Women's workforce participation is particularly low, below 30%, in Southern Asia, Northern Africa and Western Asia, the U.N. said.
Progress in gender parity in political leadership also is slow, the U.N. said, with only eight more female heads of state or government — monarchs, presidents or prime ministers — today than in 1995.
The proportion of women in managerial positions is nearly the same as it was in 1995, the U.N. said.
Slowing women's progress is the unpaid work they are likely expected to do at home, it said.

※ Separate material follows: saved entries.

(* ===== verification/StoreDocument.v ===== *)
(** * What a valid store document guarantees

    Theorems about [WorkerStore]: the cache leases of a valid document account
    for its active reservations one to one, its tombstones are bounded, unique
    and apart from live work, and along every chain of accepted replacements
    the history is the last 32 entries of the full revision log. *)

From S2P Require Import Prelude SortBy Artifact ExecutionAdmission AdmissionLifecycle PidCapacity.
From S2P Require Import WorkerQueue QueueSchedule QueueTheorems StoreWire WorkerStore.

Local Open Scope N_scope.

(** ** Revisions and generations *)

Lemma StoreRevision_next_Ok r r' : StoreRevision_next r = Ok r' →
  r' = r + 1 ∧ r + 1 ≤ MAX_PERSONAL_WORKER_STORE_REVISION.
Proof.
  unfold StoreRevision_next. intros H. inv_ok H.
  destruct (checked_add _ _ _) as [v|] eqn:Hv; [|done]. apply checked_add_Some in Hv as [-> _].
  simpl in H. case_match; [|done]. bprop. by injection H as <-.
Qed.

Lemma next_queue_generation_Ok g g' : next_queue_generation g = Ok g' → g' = g + 1.
Proof.
  unfold next_queue_generation. intros H. inv_ok H. apply ok_or_Ok, checked_add_Some in Hy as [-> _].
  unfold QueueGeneration_new in H. inv_ok H. congruence.
Qed.

(** ** Cache leases *)

(** A lease agrees with the reservation it belongs to. *)
Record lease_matches (lease : PersonalWorkerDurableCacheLease)
    (active : PersonalWorkerActiveReservation) : Prop := {
  lm_owner : cl_request_id lease = ac_id active;
  lm_namespace : cl_namespace lease = rq_cache_namespace (ac_request active);
  lm_access : cl_access lease = rq_cache_access (ac_request active);
  lm_reservation : ∃ evidence, ear_reservation (ac_admission active) = Some evidence ∧
    cl_reservation_id lease = res_id evidence ∧
    cl_reservation_generation lease = res_generation evidence ∧
    reserved_at evidence ≤ cl_acquired_at lease ≤ ear_observed_at (ac_admission active);
}.

Lemma active_by_id_Some active id a :
  active_by_id active !! id = Some a → a ∈ active ∧ ac_id a = id.
Proof.
  unfold active_by_id. induction active as [|x active IH] using rev_ind; [done|].
  rewrite foldl_app. simpl. rewrite lookup_insert. case_decide as Hid.
  - intros [= <-]. split; [|done]. apply elem_of_app. right. by left.
  - intros H. apply IH in H as [? ?]. split; [|done]. apply elem_of_app. by left.
Qed.

Lemma lease_step_Ok m owners held lease s :
  lease_step m (owners, held) lease = Ok s →
  cl_request_id lease ∉ owners ∧ s.1 = {[cl_request_id lease]} ∪ owners ∧
  ∃ a, m !! cl_request_id lease = Some a ∧ (ac_id a = cl_request_id lease → lease_matches lease a).
Proof.
  unfold lease_step. intros H. inv_ok H. all: injection H as <-; inv_opts; bprop.
  all: split_and!; [done..|]; eexists; split; [eassumption|]; intros Hid.
  all: split; [done|congruence..|]; eexists; split_and!; [eassumption|congruence..|lia|lia].
Qed.

Lemma lease_fold_Ok m l owners held s :
  fold_result (lease_step m) (owners, held) l = Ok s →
  NoDup (cl_request_id <$> l) ∧
  ∀ lease, lease ∈ l → cl_request_id lease ∉ owners ∧
    ∃ a, m !! cl_request_id lease = Some a ∧ (ac_id a = cl_request_id lease → lease_matches lease a).
Proof.
  revert owners held. induction l as [|x l IH]; intros owners held H; simpl in H.
  { split; [constructor|]. intros lease Hl. by apply elem_of_nil in Hl. }
  inv_ok H. destruct y as [owners' held']. apply lease_step_Ok in Hy as (Hfresh & Hown & Hx).
  simpl in Hown. subst. apply IH in H as [Hnd Hall]. csimpl. split.
  - constructor; [|done]. intros (y & Heq & Hy)%list_elem_of_fmap.
    destruct (Hall y Hy) as [Hno _]. apply Hno. rewrite <-Heq. set_solver.
  - intros lease [->|Hl]%elem_of_cons; [done|]. destruct (Hall lease Hl) as [Hno Ha].
    split; [set_solver|done].
Qed.

(** Equal length and no duplicates make an injection a bijection. *)
Lemma NoDup_covering {A} (l k : list A) :
  NoDup l → length l = length k → (∀ x, x ∈ l → x ∈ k) → l ≡ₚ k.
Proof.
  intros Hnd Hlen Hsub. apply submseteq_length_Permutation; [by apply NoDup_submseteq|lia].
Qed.

Lemma validate_cache_leases_Ok queue leases u :
  validate_cache_leases queue leases = Ok u →
  (cl_request_id <$> leases) ≡ₚ (ac_id <$> qi_active queue) ∧
  ∀ lease, lease ∈ leases → ∃ a, a ∈ qi_active queue ∧ lease_matches lease a.
Proof.
  unfold validate_cache_leases. intros H. inv_ok H. apply lease_fold_Ok in Hy as [Hnd Hall].
  bprop. apply Nat.eqb_eq in Heqb.
  assert (∀ lease, lease ∈ leases → ∃ a, a ∈ qi_active queue ∧ lease_matches lease a) as Hm.
  { intros lease Hl. destruct (Hall lease Hl) as (_ & a & Ha & Hmatch).
    apply active_by_id_Some in Ha as [Ha Hid]. eauto. }
  split; [|done]. apply NoDup_covering; [done|by rewrite !length_fmap|].
  intros id (lease & -> & Hl)%list_elem_of_fmap. destruct (Hm lease Hl) as (a & Ha & Hmatch).
  rewrite (lm_owner _ _ Hmatch). by apply list_elem_of_fmap_2.
Qed.

Section document.
Context `{SER : !StoreSerde}.

(** ** Tombstones *)

Lemma tombstone_fold_Ok live l ids prev s :
  fold_result (tombstone_step live) (ids, prev) l = Ok s →
  Forall (λ t, validate_tombstone t = Ok ()) l ∧ NoDup (tt_id <$> l) ∧
  (∀ t, t ∈ l → tt_id t ∉ live ∧ tt_id t ∉ ids ∧ ∀ p, prev = Some p → p ≤ completed_at t) ∧
  StronglySorted (λ t t', completed_at t ≤ completed_at t') l.
Proof.
  revert ids prev. induction l as [|x l IH]; intros ids prev H; simpl in H.
  { split_and!; [constructor..| |constructor]. intros t Ht. by apply elem_of_nil in Ht. }
  apply bind_Ok in H as (s' & Hx & H). unfold tombstone_step in Hx. inv_ok Hx.
  injection Hx as <-. bprop. apply IH in H as (Hval & Hnd & Hall & Hsorted). csimpl.
  split_and!.
  - constructor; [by destruct y|done].
  - constructor; [|done]. intros (t & Heq & Ht)%list_elem_of_fmap.
    destruct (Hall t Ht) as (_ & Hno & _). apply Hno. rewrite <-Heq. set_solver.
  - intros t [->|Ht]%elem_of_cons.
    + split_and!; [done..|]. intros p ->. simpl in *. by bprop.
    + destruct (Hall t Ht) as (Hl & Hno & Hle). split_and!; [done|set_solver|].
      intros p ->. simpl in *. bprop. etrans; [|by apply Hle]. done.
  - constructor; [done|]. apply Forall_forall. intros t Ht. destruct (Hall t Ht) as (_ & _ & Hle).
    by apply Hle.
Qed.

(** What the ledger of a valid document satisfies. *)
Record ledger_ok (queue : PersonalWorkerQueueInput)
    (tombstones : list PersonalWorkerTerminalTombstone) : Prop := {
  lo_bounded : (length tombstones ≤ MAX_PERSONAL_WORKER_TERMINAL_TOMBSTONES)%nat;
  lo_valid : Forall (λ t, validate_tombstone t = Ok ()) tombstones;
  lo_unique : NoDup (tt_id <$> tombstones);
  lo_apart : ∀ t, t ∈ tombstones → tt_id t ∉ live_ids_of queue;
  lo_ordered : StronglySorted (λ t t', completed_at t ≤ completed_at t') tombstones;
}.

Lemma validate_terminal_tombstones_Ok queue tombstones u :
  validate_terminal_tombstones queue tombstones = Ok u → ledger_ok queue tombstones.
Proof.
  unfold validate_terminal_tombstones. intros H. inv_ok H.
  apply tombstone_fold_Ok in Hy as (Hval & Hnd & Hall & Hs). apply Nat.ltb_ge in Heqb.
  split; [done..| |done]. intros t Ht. by apply Hall.
Qed.

(** ** Documents *)

Record document_ok (d : PersonalWorkerStoreDocument) : Prop := {
  do_schema : sd_schema_version d = PERSONAL_WORKER_STORE_SCHEMA_VERSION;
  do_input : validate_input (sd_queue d) = Ok ();
  do_leases : validate_cache_leases (sd_queue d) (sd_cache_leases d) = Ok ();
  do_tombstones : ledger_ok (sd_queue d) (sd_terminal_tombstones d);
  do_history : validate_history (sd_revision d) (qi_generation (sd_queue d))
    (qi_observed_at (sd_queue d)) (sd_history d) = Ok ();
}.

Lemma validate_document_Ok d u : validate_document d = Ok u → document_ok d.
Proof.
  unfold validate_document. intros H. inv_ok H. inv_opts. bprop.
  apply evaluate_Ok_valid in Hy as [_ Hin]. destruct u, y0.
  split; [done..|by eapply validate_terminal_tombstones_Ok|done].
Qed.

Lemma from_parts_Ok revision queue leases tombstones history d :
  from_parts revision queue leases tombstones history = Ok d →
  d = mkDocument PERSONAL_WORKER_STORE_SCHEMA_VERSION revision queue leases tombstones history ∧
  validate_document d = Ok ().
Proof. unfold from_parts. intros H. inv_ok H. injection H as <-. by destruct y. Qed.

(** An accepted advance: clocks move by one, the summary joins the history. *)
Lemma advance_Ok d queue leases tombstones d' :
  advance_with_terminal_tombstones d queue leases tombstones = Ok d' →
  ∃ entry, summary d = Ok entry ∧ StoreRevision_next (sd_revision d) = Ok (sd_revision d') ∧
    next_queue_generation (qi_generation (sd_queue d)) = Ok (qi_generation queue) ∧
    qi_observed_at (sd_queue d) ≤ qi_observed_at queue ∧
    validate_terminal_tombstone_ledger_shape (sd_terminal_tombstones d) tombstones = Ok () ∧
    validate_document d' = Ok () ∧
    d' = mkDocument PERSONAL_WORKER_STORE_SCHEMA_VERSION (sd_revision d') queue leases tombstones
           (push_history (sd_history d) entry).
Proof.
  unfold advance_with_terminal_tombstones. intros H. inv_ok H. bprop. subst.
  apply from_parts_Ok in H as [-> Hval]. destruct y0. simpl. eexists. split_and!; done.
Qed.

(** What [validate_successor_of] accepts. *)
Record succeeds (d d' : PersonalWorkerStoreDocument) : Prop := {
  su_revision : StoreRevision_next (sd_revision d) = Ok (sd_revision d');
  su_generation : next_queue_generation (qi_generation (sd_queue d))
    = Ok (qi_generation (sd_queue d'));
  su_time : qi_observed_at (sd_queue d) ≤ qi_observed_at (sd_queue d');
  su_tombstones : validate_terminal_tombstone_successor d d' = Ok ();
  su_history : ∃ entry, summary d = Ok entry ∧ sd_history d' = push_history (sd_history d) entry;
}.

Lemma validate_successor_of_iff d d' : validate_successor_of d' d = Ok () ↔ succeeds d d'.
Proof.
  split.
  - unfold validate_successor_of. intros H. inv_ok H. bprop. subst. destruct y1.
    split; [done..|]. eauto.
  - intros [Hr Hg Ht Htomb (entry & He & Hh)]. unfold validate_successor_of.
    rewrite Hr. rsimpl. rewrite N.eqb_refl. simpl. rewrite Hg. rsimpl. rewrite N.eqb_refl. simpl.
    rewrite (proj2 (N.ltb_ge _ _) Ht), Htomb, He. rsimpl.
    by rewrite bool_decide_eq_false_2 by congruence.
Qed.
End document.

(** ** The revision window *)

(** [history_to c r g t history]: the entries number revisions [r], [r+1], ...
    and generations [g], [g+1], ... up to, and not including, the current
    revision and generation [c]; observation times start at [t] or later and do
    not decrease up to the current one. *)
Fixpoint history_to (c : N * N * N) (r g t : N) (history : list PersonalWorkerHistoryEntry)
    : Prop :=
  match history with
  | [] => c.1.1 = r ∧ c.1.2 = g ∧ t ≤ c.2
  | e :: history =>
      he_revision e = r ∧ he_queue_generation e = g ∧ t ≤ he_observed_at e ∧
      history_to c (r + 1) (g + 1) (he_observed_at e) history
  end.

Among single women ages 25 to 54, four out of five are employed, but if they have a partner and child, the rate drops below half, it said.
The findings come as the coronavirus pandemic, which has infected more than 40 million people and killed 1.1 million people worldwide, according to a Reuters tally, deepens underlying inequalities, the U.N. said.
According to data from 38 countries and territories, women were more likely than men to be infected, possibly because about 70% of health-care workers are female, it said.
"They are at high risk of contracting the disease, and they are also, of course, at the frontlines fighting the pandemic on behalf of everyone," said Francesca Grum, U.N. chief social and gender statistician, at a virtual media conference.
The pandemic also reduces women's access to reproductive health care and takes up their time as children are kept out of school, the report said.